The risks of Sumatra-style mega-quakes around the world have been sorely misjudged, say earth scientists who are re-examining some of the pre-December 2004 assumptions scientists made about such rare events.
For more than two decades geologists had thought that the largest quakes, of magnitude 9 and greater, happen when a young tectonic plate is subducted, or shoved quickly, under another plate. But the Great Sumatra-Andaman earthquake of 26 December 2004 didn’t match that pattern at all. The Indian Plate is middle-aged and moving at a middling rate, which throws into question the estimated quake dangers at other similar quake-prone zones near Japan, in the Pacific Northwest, Chile, Alaska, and elsewhere.

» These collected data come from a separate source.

Fixpoint merge_regions (regions : list (Z * Z)) (coverages : list (Z * Z))
  : option (list (Z * Z)) :=
  match regions with
  | [] => Some coverages
  | region :: regions' =>
      coverages' ← merge_region coverages region;
      merge_regions regions' coverages'
  end.

Definition span_eqb (a b : Z * Z) : bool :=
  (fst a =? fst b) && (snd a =? snd b).

(** [x in l] *)
Definition list_contains (x : Z * Z) (l : list (Z * Z)) : bool :=
  existsb (span_eqb x) l.

(** [l.remove(x)]: drops the first occurrence. *)
Fixpoint list_remove (x : Z * Z) (l : list (Z * Z)) : list (Z * Z) :=
  match l with
  | [] => []
  | y :: l' => if span_eqb x y then l' else y :: list_remove x l'
  end.

Definition get_coverages (starts ends : list Z) : option (list (Z * Z)) :=
  coverages ← merge_regions (zip starts ends) [(1, 1)];
  Some (if list_contains (1, 1) coverages
        then list_remove (1, 1) coverages
        else coverages).

(* ------------------------------------------------------------------ *)
(** ** [DataFrame.sort_values] *)

Section StableSort.
Context {A : Type} (leb : A -> A -> bool).

Fixpoint insert_sorted (x : A) (l : list A) : list A :=
  match l with
  | [] => [x]
  | y :: l' => if leb x y then x :: l else y :: insert_sorted x l'
  end.

(** Rows are inserted from the last to the first, each before the first
    row it does not exceed: equal keys keep their frame order. *)
Fixpoint stable_sort (l : list A) : list A :=
  match l with
  | [] => []
  | x :: l' => insert_sorted x (stable_sort l')
  end.

(** The first row of the sorted frame, read off the unsorted one: going
    from the last row to the first, a row replaces the current best only
    if it does not exceed it. *)
Fixpoint first_best (l : list A) : option A :=
  match l with
  | [] => None
  | x :: l' =>
      match first_best l' with
      | None => Some x
      | Some y => if leb x y then Some x else Some y
      end
  end.
End StableSort.

(** [by='e_val', ascending=True] *)
Definition by_e_val (r1 r2 : Row) : bool :=
  Qle_bool (e_val (hit r1)) (e_val (hit r2)).

(** [by='start', ascending=True] *)
Definition by_start (r1 r2 : Row) : bool :=
  start (hit r1) <=? start (hit r2).

(** [by=['e_val', 'alignment_length'], ascending=[True, False]] *)
Definition by_e_val_alignment_length (r1 r2 : Row) : bool :=
  match (e_val (hit r1) ?= e_val (hit r2))%Q with
  | Lt => true
  | Eq => alignment_length (hit r2) <=? alignment_length (hit r1)
  | Gt => false
  end.

(** [sort_values] on one column uses pandas' default [kind='quicksort'],
    which returns the rows in ascending order of the key and does not say
    in which order rows with equal keys come out.  A [Quicksort] is any
    such sort; [assign_tax] is modelled for an arbitrary one. *)
Record Quicksort := {
  quicksort : (Row -> Row -> bool) -> DataFrame -> DataFrame;
  quicksort_Permutation :
    forall leb l, Permutation (quicksort leb l) l;
  quicksort_StronglySorted :
    forall leb l,
      (forall x y, leb x y = false -> leb y x = true) ->
      (forall x y z, leb x y = true -> leb y z = true -> leb x z = true) ->
      StronglySorted (fun a b => leb a b = true) (quicksort leb l)
}.

(** The sort that first rearranges the frame by [order] and then sorts it
    stably: rows with equal keys come out as [order] left them. *)
Definition quicksort_of (order : DataFrame -> DataFrame)
    (Horder : forall l, Permutation (order l) l) : Quicksort.
Proof.
  refine {| quicksort := fun leb l => stable_sort leb (order l) |}.
  - intros leb l. rewrite <- (Horder l) at 2. generalize (order l). clear.
    assert (Hins : forall x l, Permutation (insert_sorted leb x l) (x :: l)).
    { intros x l. induction l as [|y l IH]; simpl; [reflexivity|].
      destruct (leb x y); [reflexivity|]. rewrite IH. apply perm_swap. }
    intros l. induction l as [|x l IH]; simpl; [reflexivity|].
    rewrite Hins. by constructor.
  - intros leb l Htotal Htrans. generalize (order l). clear - Htotal Htrans.
    assert (Hins : forall x l, Permutation (insert_sorted leb x l) (x :: l)).
    { intros x l. induction l as [|y l IH]; simpl; [reflexivity|].
      destruct (leb x y); [reflexivity|]. rewrite IH. apply perm_swap. }
    intros l. induction l as [|x l IH]; simpl; [constructor|].
    induction IH as [|y l' Hl' IH' Hy]; simpl; [repeat constructor|].
    destruct (leb x y) eqn:Hxy.
    + constructor; [by constructor|]. constructor; [done|].
      eapply Forall_impl; [exact Hy|]. intros z Hz. simpl in Hz. eauto.
    + constructor; [done|]. rewrite Hins.
      constructor; [by apply Htotal|done].
Defined.

(** Two sorts the contract allows.  Equal keys keep their frame order: *)
Definition stable_quicksort : Quicksort :=
  quicksort_of (fun l => l) (fun l => Permutation_refl l).


(* ------------------------------------------------------------------ *)
(** ** The store of frame objects *)

Abbreviation loc := nat.
Abbreviation store := (list DataFrame).

(** A computation reads and writes the store and may raise. *)
Definition M (A : Type) : Type := store -> option (A * store).

#[export] Instance M_ret : MRet M := fun A a s => Some (a, s).
#[export] Instance M_bind : MBind M := fun A B f m s =>
  match m s with
  | Some (a, s') => f a s'
  | None => None
  end.

Definition new_frame (d : DataFrame) : M loc :=
  fun s => Some (length s, s ++ [d]).

Definition read (l : loc) : M DataFrame :=
  fun s => d ← s !! l; Some (d, s).

Definition write (l : loc) (d : DataFrame) : M unit :=
  fun s => _ ← s !! l; Some (tt, <[l := d]> s).

Definition or_raise {A : Type} (o : option A) : M A :=
  fun s => a ← o; Some (a, s).

(** [len(df.index)] *)
Definition len_index (df : loc) : M nat :=
  d ← read df; mret (length d).

Definition set_origin (v : Origin) (r : Row) : Row :=
  mkRow (label r) (hit r) (Some v).

(** [df['origin'] = v]: in place, on the object [df] refers to. *)
Definition setitem_origin (df : loc) (v : Origin) : M unit :=
  d ← read df; write df (map (set_origin v) d).

(** [df.sort_values(by=[col1, col2], ascending=[...])]: on several columns
    pandas sorts lexicographically and keeps rows with equal keys in frame
    order. *)
Definition sort_values_by_list (by_ : Row -> Row -> bool) (df : loc) : M loc :=
  d ← read df; new_frame (stable_sort by_ d).

(** [df.iterrows()] yields a copy of each row. *)
Definition iterrows (df : loc) : M (list Row) := read df.

(** [df.head(n)] *)
Definition df_head (n : nat) (df : loc) : M loc :=
  d ← read df; new_frame (take n d).

(** [df[mask]] *)
Definition getitem_mask (mask : Row -> bool) (df : loc) : M loc :=
  d ← read df; new_frame (List.filter mask d).

(** [pd.concat([a, b])] *)
Definition pd_concat (a b : loc) : M loc :=
  da ← read a; db ← read b; new_frame (da ++ db).

(** A fresh [RangeIndex] on the same rows. *)
Definition reindex (d : DataFrame) : DataFrame :=
  imap (fun i r => mkRow i (hit r) (origin r)) d.

(** [df.reset_index(drop=True)] *)
Definition reset_index (df : loc) : M loc :=
  d ← read df; new_frame (reindex d).

(** [df[col]] as the sequence of its values. *)
Definition column {A : Type} (col : Hit -> A) (df : loc) : M (list A) :=
  d ← read df; mret (map (fun r => col (hit r)) d).

(* ------------------------------------------------------------------ *)
(** ** [assign_tax] *)

(** [hit['query_length'] == hit['alignment_length']] *)
Definition is_full_length (r : Row) : bool :=
  query_length (hit r) =? alignment_length (hit r).

(** [hit['query_length'] < hit['alignment_length']] *)
Definition is_over_length (r : Row) : bool :=
  query_length (hit r) <? alignment_length (hit r).

(** [(df['start'] >= start) & (df['end'] <= end)] *)
Definition within (cov : Z * Z) (r : Row) : bool :=
  (fst cov <=? start (hit r)) && (end_ (hit r) <=? snd cov).

(** [hit['origin'] = 'single'; make_sorted_df([list(hit)])] *)
Definition single_row_df (r : Row) : M loc :=
  new_frame (make_sorted_df [(hit r, single)]).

"We didn’t expect such a big earthquake in that location," said Emile Okal of Northwestern University. Okal is slated to speak about how the Sumatra-Andaman quake calls into question theoretical assumptions made about other similar dangers zones worldwide and especially in South America on Thursday, 6 April, at Backbone of the Americas - Patagonia to Alaska. The meeting is co-convened by the Geological Society of America and Asociación Geológica Argentina, with collaboration of the Sociedad Geológica de Chile. The meeting takes place 3-7 April in Mendoza, Argentina.